HB 4045 Public Safety Workforce Stabilization Act

Summary: HB4045 adds the “hazardous” category to PERS for 911 operators as well as Oregon State Hospital employees that work directly with patients who are members of Tier 3, Oregon Public Service Retirement Plan (OPSRP).


  1. What is the normal retirement age for a member of the pension program who retires from service as a person in a hazardous position?

    1. General Service employees:

      1. (A) 65 years of age; or

      2. (B) 58 with 30 years of service 

    2. NEW - Hazardous position: 

      1. (A) 60 years of age; or

      2. (B) 58 years of age if the member has 25 or more years of retirement credit.

  2. What is the percentage that the average final salary and number of years is multiplied by for those in the new Hazardous position category?   

    1. Hazardous position: For service in a hazardous position, 1.8 percent of final average salary multiplied by the number of years of retirement credit attributable to service in a hazardous position.

    2. To determine what your monthly retirement income will be, PERS uses a formula, with a percentage that varies depending on your service type: 1.8% × years of total retirement credit × final average salary

  3. When does HB4045 go into effect? 

    1. HB 4045 goes into effect in 2030. Qualifying employees’ eligibility is retroactive to 2019. 

  4. Who qualifies for the hazardous position category at Oregon State Hospital? 

    1. PERS will make a determination with recommendation from OHA. The current definition states: “Employees of the Oregon State Hospital who have direct contact with patients.” 

Public Employees Retirement System (PERS)

  1. You are an OPSRP membe​​r if you were first hired by a PERS-participating employer after August 28, 2003.
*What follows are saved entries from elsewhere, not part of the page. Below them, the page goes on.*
(** The roots of a unit's members. *)
Definition rootsIn (unit : string) (s : Cat) : list string :=
  map (λ p, p.1.2) (filter (λ p : string * string * string, p.2 = unit) (map_to_list (c_members s))).
Definition ReleaseBatch : Z := 10000.
Definition releaseBatch : Z := if decide (dp_Batch ≤ 0) then ReleaseBatch else dp_Batch.

(** Up to [n] of the rows under [roots] go: what is left, and how many went. *)
Fixpoint dropUnder (roots : list string) (n : nat) (rows : list Rec) : list Rec * nat :=
  match rows with
  | [] => ([], O)
  | r :: rows =>
      match n with
      | O => (r :: rows, O)
      | S n' =>
          if decide (r_root r ∈ roots) then let '(l, k) := dropUnder roots n' rows in (l, S k)
          else let '(l, k) := dropUnder roots n rows in (r :: l, k)
      end
  end.
Definition deleteFrom (unit table : string) : ctx nat :=
  s <~ tget;
  let '(rest, gone) := dropUnder (rootsIn unit s) (Z.to_nat releaseBatch) (onlineRows s table) in
  tmod (setOnline (insert table rest)) ;~
  tret gone.
Fixpoint deleteFirst (unit : string) (tables : list string) : ctx bool :=
  match tables with
  | [] => tret true
  | t :: tables => n <~ deleteFrom unit t; if decide (n = O) then deleteFirst unit tables else tret false
  end.
(** [deleteOnline]: one turn of its loop; whether it was the last. *)
Definition deleteTurn (unit : string) (cl : Class_) (last : ctx ()) : ctx bool :=
  finished <~ deleteFirst unit (map ch_Name (byDepth cl true) ++ [t_Name (cl_Root cl)]);
  if finished : bool then last ;~ tret true else tret false.
(** [Release]: what the last turn adds. *)
Definition releaseLast (unit : string) : ctx () :=
  u <~ unitRow unit;
  (if decide (u_state u = Published) then putUnit unit (setState Released u) else tret ()) ;~
  tmod bumpVersion.

(** ** Holds, approvals, destruction *)

(** SQL's LIKE. *)
Fixpoint like (p s : string) : bool :=
  match p with
  | EmptyString => bool_decide (s = "")
  | String "%" p => (fix any (s : string) : bool := like p s || match s with EmptyString => false | String _ s => any s end) s
  | String "_" p => match s with EmptyString => false | String _ s => like p s end
  | String "\" (String c p) => match s with EmptyString => false | String a s => bool_decide (a = c) && like p s end
  | String c p => match s with EmptyString => false | String a s => bool_decide (a = c) && like p s end
  end.

(** [holdsOn] and [approvedFor]. *)
Definition holdCovers (unit class : string) (s : Cat) (h : HoldRow) : Prop :=
  h_released_at h = None ∧
  match sc_Kind (h_scope h) with
  | ScopeUnit => sc_Value (h_scope h) = unit
  | ScopeClass => sc_Value (h_scope h) = class
  | ScopeRecord => sc_Value (h_scope h) ∈ map (λ r, (class ++ "/" ++ r)%string) (rootsIn unit s)
  | ScopeOther _ => False
  end.
#[global] Instance holdCovers_dec unit class s h : Decision (holdCovers unit class s h).
Proof. unfold holdCovers. destruct (sc_Kind (h_scope h)); apply _. Defined.
Definition holdsOn (unit class : string) (s : Cat) : Z := Z.of_nat (size (filter (λ p : string * HoldRow, holdCovers unit class s p.2) (c_holds s))).
Definition approvalCovers (unit class : string) (a : ApprovalRow) : Prop :=
  a_withdrawn_at a = None ∧
  match sc_Kind (a_scope a) with ScopeUnit => sc_Value (a_scope a) = unit | ScopeClass => sc_Value (a_scope a) = class | _ => False end.
#[global] Instance approvalCovers_dec unit class a : Decision (approvalCovers unit class a).
Proof. unfold approvalCovers. destruct (sc_Kind (a_scope a)); apply _. Defined.
Definition approvedFor (unit class : string) (s : Cat) : bool :=
  bool_decide (filter (λ p : string * ApprovalRow, approvalCovers unit class p.2) (c_approvals s) ≠ ∅).

(** [scopeOf]. *)
Definition scopeOf (class : string) (sc : Scope) (record : bool) : ctx () :=
  s <~ tget;
  match sc_Kind sc with
  | ScopeClass => ensure (bool_decide (sc_Value sc = class)) RequestInvalid
  | ScopeUnit => ensure (bool_decide (u_class <$> c_units s !! sc_Value sc = Some class)) NotFoundErr
  | ScopeRecord =>
      ensure (record && HasPrefix (sc_Value sc) (class ++ "/") && negb (bool_decide (sc_Value sc = (class ++ "/")%string))) RequestInvalid
  | ScopeOther _ => tfail RequestInvalid
  end.
Definition HoldSources : list string := ["legal"; "audit"; "dispute"].
(** [Hold], [LiftHold], [Approve], [Withdraw]; [who] is the principal the class's operation
    is allowed to, none when it is refused. *)
Definition Hold (id class : string) (who : option string) (sc : Scope) (source reason : string) : ctx () :=
  ofOption NotFoundErr (dp_Classes !! class) ;~
  who <~ ofOption Denied who;
  ensure (bool_decide (source ∈ HoldSources) && negb (bool_decide (reason = ""))) RequestInvalid ;~
  scopeOf class sc true ;~
  tmod (setHolds (insert id (MkHold sc source reason who None))).
Definition liftable (class : string) (s : Cat) (h : HoldRow) : bool :=
  let sc := h_scope h in
  bool_decide (h_released_at h = None) &&
  (bool_decide (sc_Value sc = class) ||
   (bool_decide (sc_Kind sc = ScopeUnit) && bool_decide (u_class <$> c_units s !! sc_Value sc = Some class)) ||
   (bool_decide (sc_Kind sc = ScopeRecord) && like (class ++ "/%") (sc_Value sc))).
Definition LiftHold (now : Z) (class id : string) (who : option string) : ctx () :=
  ofOption NotFoundErr (dp_Classes !! class) ;~
  who <~ ofOption Denied who;
  s <~ tget;
  h <~ ofOption NotFoundErr (c_holds s !! id);
  ensure (liftable class s h) NotFoundErr ;~
  tmod (setHolds (insert id (MkHold (h_scope h) (h_source h) (h_reason h) (h_by h) (Some now)))).
Definition Approve (id class : string) (who : option string) (sc : Scope) (reason : string) : ctx () :=
  ofOption NotFoundErr (dp_Classes !! class) ;~
  who <~ ofOption Denied who;
  ensure (negb (bool_decide (reason = ""))) RequestInvalid ;~
  scopeOf class sc false ;~
  tmod (setApprovals (insert id (MkApproval sc reason who None))).
Definition Withdraw (now : Z) (class id : string) (who : option string) : ctx () :=
  ofOption NotFoundErr (dp_Classes !! class) ;~
  who <~ ofOption Denied who;
  s <~ tget;
  a <~ ofOption NotFoundErr (c_approvals s !! id);
  let sc := a_scope a in
  ensure (bool_decide (a_withdrawn_at a = None) &&
    (bool_decide (sc_Value sc = class) ||
     (bool_decide (sc_Kind sc = ScopeUnit) && bool_decide (u_class <$> c_units s !! sc_Value sc = Some class)))) NotFoundErr ;~
  tmod (setApprovals (insert id (MkApproval sc (a_reason a) (a_by a) (Some now)))).

Definition WhyNotDue : string := "retention_not_due".
Definition due (now : Z) (cl : Class_) (u : Unit) : bool :=
  match u_anchor_max u with Some a => bool_decide (a + int64 (rt_MinDays (cl_Retention cl) * Day) ≤ now) | None => false end.
(** [destroyReasons]. *)
Definition destroyReasons (now : Z) (unit : string) (u : Unit) (s : Cat) : list string :=
  let cl := classOf (u_class u) in
  if negb (rt_Pending (cl_Retention cl)) && negb (due now cl u) then [WhyNotDue]
  else
    let d := Plan now dp_N dp_Grace
      (MkPlanClass (cl_Category cl) (cl_ResidenceDays cl) (rt_Pending (cl_Retention cl)) (negb (bool_decide (cl_Erasable cl = []))))
      (MkPlanUnit (u_state u) 0 [] false 0 0 0 false true (approvedFor unit (u_class u) s) (holdsOn unit (u_class u) s)) in
    if decide (dc_Action d = ActDestroy) then []
    else match dc_Reasons d with [] => [WhyNotDue] | why => why end.
(** [markDestroyed]. *)
Definition markDestroyed (now : Z) (unit basis : string) (u : Unit) : ctx () :=
  putUnit unit (setDestroyed now basis u) ;~ tmod bumpVersion.
(** [Destroy]: its first transaction; [None]: destroyed already. *)
Definition destroyReady (now : Z) (unit : string) : ctx (Unit * list string) :=
  u <~ unitRow unit;
  if decide (u_state u = Destroyed ∨ u_state u = Open) then tret (u, [])
  else s <~ tget; tret (u, destroyReasons now unit u s).
(** [Destroy]: the deciding transaction, and the basis the intent was written with. *)
Definition destroyDecide (now : Z) (unit basis : string) : ctx (list string) :=
  u <~ unitRow unit;
  if decide (u_state u = Destroyed ∨ u_state u = Open) then tret [WhyNotDue]
  else
    s <~ tget;
    match destroyReasons now unit u s with
    | [] => markDestroyed now unit basis u ;~ tret []
    | why => tret why
    end.
(** [Replays]: a recorded destruction that a full recovery executes again, without the
    business preconditions. *)
Definition replayDestruction (now : Z) (unit basis : string) : ctx () :=
  s <~ tget;
  u <~ ofOption Dangling (c_units s !! unit);
  if decide (u_state u = Destroyed) then tret () else markDestroyed now unit basis u.
(** [purge]: the warm rows and the thawed copy. *)
Definition purgeRows (unit : string) : ctx () :=
  tmod (setThaws (delete unit)) ;~
  tmod (setWarm (filter (λ p : string * Z * string * list (string * crow), p.1.1.1 ≠ unit))).

(** ** Leases *)

Definition LeaseTTL : Z := 15 * Minute.
(** [Snapshot], [Renew], [End]. *)
Definition Snapshot (now : Z) (id : string) : ctx Z :=
  s <~ tget;
  tmod (setLeases (insert id (c_version s, now + LeaseTTL))) ;~
  tret (c_version s).
Definition Renew (now : Z) (id : string) : ctx () :=
  s <~ tget;
  match c_leases s !! id with
  | Some (v, e) => if decide (now < e) then tmod (setLeases (insert id (v, now + LeaseTTL))) else tfail PlanChanged
  | None => tfail PlanChanged
  end.
Definition End_ (id : string) : ctx () := tmod (setLeases (delete id)).
(** [OnlineExclusion]: the roots an online query leaves out, and [ColdUnits]. *)
Definition excluded (version : Z) (class root : string) (s : Cat) : bool :=
  match c_members s !! (class, root) with
  | None => false
  | Some unit =>
      match c_units s !! unit with
      | None => false
      | Some u => (negb (bool_decide (u_route u = Online)) && match u_route_version u with Some v => bool_decide (v ≤ version) | None => false end)
                  || bool_decide (u_state u = Destroyed)
      end
  end.
Definition cold (version : Z) (class : string) (u : Unit) : Prop :=
  u_class u = class ∧ u_route u ≠ Online ∧ (∃ v, u_route_version u = Some v ∧ v ≤ version) ∧ (u_state u = Published ∨ u_state u = Released).
#[global] Instance cold_dec version class u : Decision (cold version class u).
Proof.
  unfold cold. assert (Decision (∃ v, u_route_version u = Some v ∧ v ≤ version)); [|apply _].
  destruct (u_route_version u) as [v|]; [destruct (decide (v ≤ version)); [left; eauto|right; intros (? & [= ->] & ?); done]|right; by intros (? & ? & _)].
Defined.
Definition ColdUnits (version : Z) (class : string) (s : Cat) : list string :=
  sortStrings (map fst (filter (λ p : string * Unit, cold version class p.2) (map_to_list (c_units s)))).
  2. While OPSRP has two parts — your pension and your Individual Account Program (IAP) — your IAP is the only account-based benefit in your retirement plan.​ What “account-based” means is that contributions are deposited into an account and invested for you, over time, to help build a pot of money for your retirement. Your PERS contributions (6% of your salary, whether paid by you or your employer) have gone into your IAP, which is invested in a target-date fund based on your year of birth.

  3. Your retirement credit is the amount of time (months and years) you have worked in a PERS-qualifying position. One month of retirement credit is earned for each major fraction of a month worked.

  4. A “qualifying position” is one in which you work 600 or more hours in a calendar year for a PERS-participating employer(s). Hours worked with different participating employers are combined to determine if the 600-hour standard has been met for a given year. Under certain circumstances, if you are not employed for the full calendar year, you may earn retirement credit for a partial year with fewer than 600 hours of employment.

  5. Your final average salary is the greater of these amounts:

  • The average gross monthly salary that results from the three consecutive years in which you earned your highest total salaries from one or more PERS-participating employers, even if one of those years was less than a full calendar year. These are typically your last 3 years of service. 

  • 1/36 of the total salary you received from one or more PERS-participating employers in the last 36 months of active membership.




  • If someone has been at OSH for 12 years does the bill affect them and how? Can they retire after 25 years or is there some formula? 

Their 25 years count back to 2019, so if they started working at OSH in 2015 and they want to retire in 2040 because that would be 25 years, because the eligibility is 2019, they would need to work until 2044 to retire with full retirement/benefits. 2019 is the furthest we could go back to capture some members who are employed right now 

  1. If a worker wants PERS to use the 1.8 multiplier for their retirement calculation for their highest earning years, the employee MUST work at least 3 years after the category is created in 2030. 

  • Example: if a worker is planning to retire in 2032, PERS would use the multiplier of 1.5 for year 1, 1.8 for year 2, and 1.8 for year 3 unless the worker decides to work another year in order to receive the 1.8 multiplier for their last 3 years.